The changes in the dome conformation correlate with the movement of the ACP domain from the KS to the AT domain. However, neither the structure of the ACP domain nor the structure of the AT domain differs notably (Cα atom RMSD of ~0.7 Å) between the two states. For the ACP domain, only the orientation of the phosphopantetheine prosthetic group protruding into the AT active site was found to be different than when it is in the KS active site (Figure 25(ii)). For the AT domain, upon dome rotation, the AT domains slides downwards through a rigid body shift of 7 Å, but this does not result in structural changes within the domain. The structural changes that make ACP binding to the AT domain more favorable appear to lie in the inter domain distance between the AT and ER domains (Figure 26). In the rotated state, the ACP bound at the AT site is not hindered or excluded by the proximal segments of the ER domain. However, in the non-rotated state, two helixes of the ER domain – helix 687-698 and helix 709-723 are situated in a manner that they could hinder the ACP to form productive interactions with the AT domain. Therefore, it can be

hypothesized that the purpose of the rotation of the AT domain is to shift away from the ER domain, allowing the ACP to bind unhindered.

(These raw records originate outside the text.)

(** C13. Matching: in every timeslot of the batch each source is admitted at
    most once, and so is each destination, when the boundary capacity is zero and
    no traffic leaves the boundary in that timeslot. *)
Theorem timeslots_are_matchings r :
  alloc_inv None 0 r → dst_matching (bstate (core r)) (admitted (core r)) →
  wp (try_allocation_loop alloc_fuel) (λ _ r' l, ∀ t, 0 ≤ t < 16 →
    let a := arr_get (admitted (core r')) t in
    NoDup a.*1 ∧ ((∀ p, p ∈ a → p.2 ≠ OUT_OF_BOUNDARY_NODE_ID) → NoDup a.*2)) r.
Proof.
  intros I Hd. eapply wp_mono; [by apply alloc_loop|]. intros _ r' l (_ & I' & B & _) t Ht. cbv zeta. split.
  - apply (ai_match _ _ _ I' t Ht).
  - intros Hb. apply (bl_dst _ _ B Hd t Ht Hb).
Qed.


End theorems.

(** C8. A whole batch of an allocation core, [seq_get_admissible_traffic], when the
    core works alone and the clock does not go back. Let every demand that waits in
    the core's two input rings have a last timeslot before the batch (one inside it
    can be lost, see [appended_backlog_is_lost]), be the demands few enough for a
    batch and the rings large enough ([batch_ready]), let buffers for the admitted
    traffic be free, and let the clock be read often enough to empty the ring from
    the previous core before it reaches the last timeslot of the batch. Then the
    procedure ends; it outputs 16 timeslots in which no source occurs twice; of
    every flow each timeslot of backlog that waited is admitted in one of them,
    passed on to the next core, or still waits in the ring of new demands, and each
    entry is passed on, returned to the communication core with its backlog used up,
    or still waits; and the core is ready for the next batch. *)
Theorem batch_accounts_for_demand {R RA : Type} `{Ring R bin} `{Ring RA admitted_traffic} `{!Inhabited R}
    (n_cores core_index : nat) (st : status (R:=R) (RA:=RA)) first_timeslot now0 pre late post :
  batch_ready n_cores core_index st → 0 ≤ first_timeslot < 2 ^ 62 → first_timeslot + 15 ≤ late < 2 ^ 62 →
  StronglySorted Z.le pre → Forall (λ t, 0 ≤ t < first_timeslot + 15) pre → 0 ≤ now0 ≤ late →
  (length (r_list (q_in core_index st)) ≤ length pre)%nat →
  ∃ st' ts onward spent,
    seq_get_admissible_traffic n_cores core_index alloc_fuel 0 first_timeslot (now0 :: pre ++ late :: post) st = Some (tt, st', []) ∧
    core_ready (core_at core_index st') ∧
    current_timeslot (core_at core_index st') = u64 (current_timeslot (core_at core_index st) + Z.of_nat n_cores * BATCH_SIZE) ∧
    r_list (q_admitted_out st') = r_list (q_admitted_out st) ++ ts ∧ length ts = 16%nat ∧ Forall (λ t, NoDup t.*1) ts ∧
    concat (r_list (q_out (run_of n_cores core_index st'))) = concat (r_list (q_out (run_of n_cores core_index st))) ++ onward ∧
    concat (r_list (q_spent (run_of n_cores core_index st'))) = concat (r_list (q_spent (run_of n_cores core_index st))) ++ spent ∧
    Forall (λ e, be_backlog e = 0) spent ∧ r_list (q_in core_index st') = [] ∧
    ∀ f, flow_sum f (pending core_index st) = sum_of (flow_count f) ts + flow_sum f onward + flow_sum f (pending core_index st') ∧
         present f (pending core_index st) = present f onward + present f spent + present f (pending core_index st').
Proof.
  intros Hst Hf Hlate Hsort Hpre Hnow Hlen.
  destruct (batch_spec n_cores core_index st alloc_fuel first_timeslot now0 pre late post) as (c & st1 & Hl & Ein & Ec & Hw); try done.
  apply wp_inv in Hw as ([] & st' & l & Hrun & -> & [_ Hcore Htime _ Hp Hin Hsent Hout Hspent]).
  destruct (start_spec n_cores core_index st Hst) as (c' & Ec' & _ & _ & _ & Eb & Ee & Eo & Es & Et).
  rewrite Ec in Ec'. injection Ec' as <-. destruct Hl as [_ I _ _ _ _ _ _ Hb He [onward Ho] (spent & Hs & Fs) _].
  destruct Hst as [_ [_ _ Cro Crs _ _] _ _ _ _ _].
  assert (out_entries (run_of n_cores core_index st) = concat (r_list (q_out (run_of n_cores core_index st))) ∧
    spent_entries (run_of n_cores core_index st) = concat (r_list (q_spent (run_of n_cores core_index st)))) as [Eo0 Es0].
  { unfold out_entries, spent_entries. change (core (run_of n_cores core_index st)) with (core_at core_index st). by rewrite Cro, Crs, !app_nil_r. }
  exists st', (admitted (core_at core_index st1)), (onward ++ concat (new_request_bins (core_at core_index st1))), spent.
  split_and!; try done.
  - by rewrite Htime, Et.
  - apply (ai_adm _ _ _ I).
  - apply Forall_lookup. intros t l Et'. pose proof (lookup_lt_Some _ _ _ Et') as Hlt. rewrite (ai_adm _ _ _ I : length (admitted (core_at core_index st1)) = 16%nat) in Hlt.
    destruct (ai_match _ _ _ I (Z.of_nat t) ltac:(lia)) as [Hnd _]. unfold arr_get in Hnd. rewrite Nat2Z.id in Hnd.
    change (core (run_of n_cores core_index st1)) with (core_at core_index st1) in Hnd. by rewrite (list_lookup_total_correct _ _ _ Et') in Hnd.
  - rewrite Hout, Ho, Eo, Eo0, <- app_assoc. done.
  - by rewrite Hspent, Hs, Es, Es0.
  - intros f. specialize (Hb f). specialize (He f). rewrite Eb in Hb. rewrite Ee in He. unfold backlog_of, entries_of in Hb, He.
    rewrite Ho, Eo in Hb, He. rewrite Hs, Es in He. rewrite Hp. unfold flow_sum, present, binned, admitted_count in *. simpl others in *.
    rewrite !sum_of_app, !sum_of_concat in *. change (core (run_of n_cores core_index st1)) with (core_at core_index st1) in *. simpl in Hb, He. lia.
Qed.

(** ** Instances on the sample core *)
Lemma allocation_terminates_witness :
  alloc_inv None 0 (loaded_run 0 sample_bin) ∧
  ∃ r', try_allocation_loop alloc_fuel (loaded_run 0 sample_bin) = Some (tt, r', []) ∧ alloc_inv None 0 r'.
Proof.
  split; [apply sample_loaded_inv; left; reflexivity|].
  destruct (allocation_terminates (loaded_run 0 sample_bin)) as (r' & E & I & _); [apply sample_loaded_inv; left; reflexivity|].
  exists r'. split; assumption.
Defined.

Lemma allocation_conserves_witness :
  alloc_inv None 0 (loaded_run 16 sample_bin) ∧
  wp (try_allocation_loop alloc_fuel) (λ _ r' _, ∃ s,
    spent_entries r' = spent_entries (loaded_run 16 sample_bin) ++ s ∧ Forall (λ e, be_backlog e = 0) s) (loaded_run 16 sample_bin).
Proof.
  split; [apply sample_loaded_inv; right; reflexivity|].
  eapply wp_mono; [apply (allocation_conserves (loaded_run 16 sample_bin)); apply sample_loaded_inv; right; reflexivity|].
  intros _ r' l (_ & _ & Hs). exact Hs.
Defined.

(** Destinations are free at the start of a batch with boundary capacity 0. *)
Lemma sample_dst_matching : dst_matching (bstate (core (loaded_run 0 sample_bin))) (admitted (core (loaded_run 0 sample_bin))).
Proof.
  intros t Ht _. assert (Hall : forallb (λ t, bool_decide (arr_get (out_of_boundary_counts (bstate (core (loaded_run 0 sample_bin)))) t = 0 ∧
    arr_get (admitted (core (loaded_run 0 sample_bin))) t = [])) (seqZ 0 16) = true) by (vm_compute; reflexivity).
  rewrite forallb_forall in Hall. specialize (Hall t). rewrite <- list_elem_of_In, elem_of_seqZ in Hall.
  specialize (Hall ltac:(lia)). apply bool_decide_eq_true_1 in Hall as [E1 E2]. rewrite E2.
  split_and!; [exact E1|constructor|by intros p ?%not_elem_of_nil].
Qed.

Lemma timeslots_are_matchings_witness :
  wp (try_allocation_loop alloc_fuel) (λ _ r' _, NoDup (arr_get (admitted (core r')) 3).*1) (loaded_run 0 sample_bin).
Proof.
  eapply wp_mono; [apply (timeslots_are_matchings (loaded_run 0 sample_bin));
    [apply sample_loaded_inv; left; reflexivity|apply sample_dst_matching]|].
  intros u r' l Hm. apply (Hm 3). lia.
Defined.


(** Two cores; demands wait in both input rings of the first. *)
Definition ring_with (b : bin) : fp_ring bin := default sample_ring (r_enqueue b sample_ring).

#[local] Instance sample_ring_inhabited : Inhabited (fp_ring bin) := populate sample_ring.

Definition sample_status : status (R:=fp_ring bin) (RA:=fp_ring admitted_traffic) := {|
  out_of_boundary_capacity := 0; num_nodes := 256;
  dem := {| last_alloc_tslot := []; backlog_n := []; is_active := []; new_demands := []; q_head := ring_with sample_bin |};
  st_q_spent := sample_ring; q_admitted_out := fp_ring_create 64 (replicate 64 []);
  cores := [sample_core; sample_core]; q_bin := [ring_with [edge 7 2 2 980]; sample_ring] |}.

Lemma ring_with_ok b : r_wf (ring_with b) ∧ r_list (ring_with b) = [b].
Proof.
  destruct sample_ring_ok as [Hw Hf]. destruct (r_enqueue_spec sample_ring b Hw) as (q & E & Hq & El & _); [rewrite Hf; lia|].
  unfold ring_with. rewrite E. split; [exact Hq|]. simpl default. rewrite El. by vm_compute.
Qed.

Lemma sample_pending : pending 0 sample_status = sample_bin ++ [edge 7 2 2 980].
Proof.
  unfold pending. change (q_head (dem sample_status)) with (ring_with sample_bin). change (q_in 0 sample_status) with (ring_with [edge 7 2 2 980]).
  by rewrite !(proj2 (ring_with_ok _)).
Qed.

Lemma sample_ready : batch_ready 2 0 sample_status.
Proof.
  destruct sample_ring_ok as [Hw Hf]. destruct (fp_ring_create_spec 6 (replicate 64 ([] : admitted_traffic)) ltac:(lia)) as (Hwa & _ & _); [by vm_compute|].
  constructor; rewrite ?sample_pending.
  - constructor; vm_compute; (lia || done).
  - exact sample_core_ready.
  - vm_compute. split; discriminate.
  - split_and!; try apply ring_with_ok; done.
  - change (q_out (run_of 2 0 sample_status)) with sample_ring. change (q_spent (run_of 2 0 sample_status)) with sample_ring. rewrite Hf. vm_compute. split_and!; congruence.
  - vm_compute. split; congruence.
  - repeat (apply Forall_cons; split; [split; [constructor; simpl; lia|vm_compute; reflexivity]|]). constructor.
Qed.

Lemma batch_accounts_for_demand_witness :
  ∃ st' ts onward, seq_get_admissible_traffic 2 0 alloc_fuel 0 1000 [980; 990; 995; 1003; 1015] sample_status = Some (tt, st', []) ∧
    ∀ f, flow_sum f (sample_bin ++ [edge 7 2 2 980]) = sum_of (flow_count f) ts + flow_sum f onward + flow_sum f (pending 0 st').
Proof.
  destruct (batch_accounts_for_demand 2 0 sample_status 1000 980 [990; 995; 1003] 1015 []) as
    (st' & ts & onward & spent & Hrun & _ & _ & _ & _ & _ & _ & _ & _ & _ & Hsum).
  - exact sample_ready.
  - lia.
  - lia.
  - repeat constructor; lia.
  - repeat constructor; lia.
  - lia.
  - change (q_in 0 sample_status) with (ring_with [edge 7 2 2 980]). rewrite (proj2 (ring_with_ok _)). simpl. lia.
  - exists st', ts, onward. split; [exact Hrun|]. intros f. rewrite <- sample_pending. apply (Hsum f).
Defined.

Figure 26. Structural basis for ACP binding to the AT domain in the rotated FAS conformation. (i) Overlay of AT and ER domains of the rotated (blue) and the non-rotated (grey) conformation of FAS where the two structures are aligned with respect to the AT domain. In the rotated state, the ACP (yellow) is bound at the AT domain. In the non-rotated state, the ER domain is located closer to the AT domain in comparison to the rotated state. Assuming that the ACP-AT interactions remain the same in the non-rotated FAS conformation, the two helical segments of the ER domain (salmon) would sterically hinder the binding the of the ACP to the AT domain. Therefore, it is likely that the rotated conformation of the FAS enables the spatial accommodation of the ACP at the AT domain. (ii) Electrostatic interactions between the ACP and ER domain in the rotated FAS conformation are depicted. The positively charge regions of the ACP and ER domain lie in manner that they avoid clashing with each other (iii) Interactions between the ACP and ER domain in the non-rotated FAS conformation assuming the ACP-AT interaction is the same as in the rotated FAS conformation. The helical segment of the (salmon) of the non-rotated ER domain is ~3 Å closer as compared to the rotated ER conformation which might sterically hinder the ACP binding.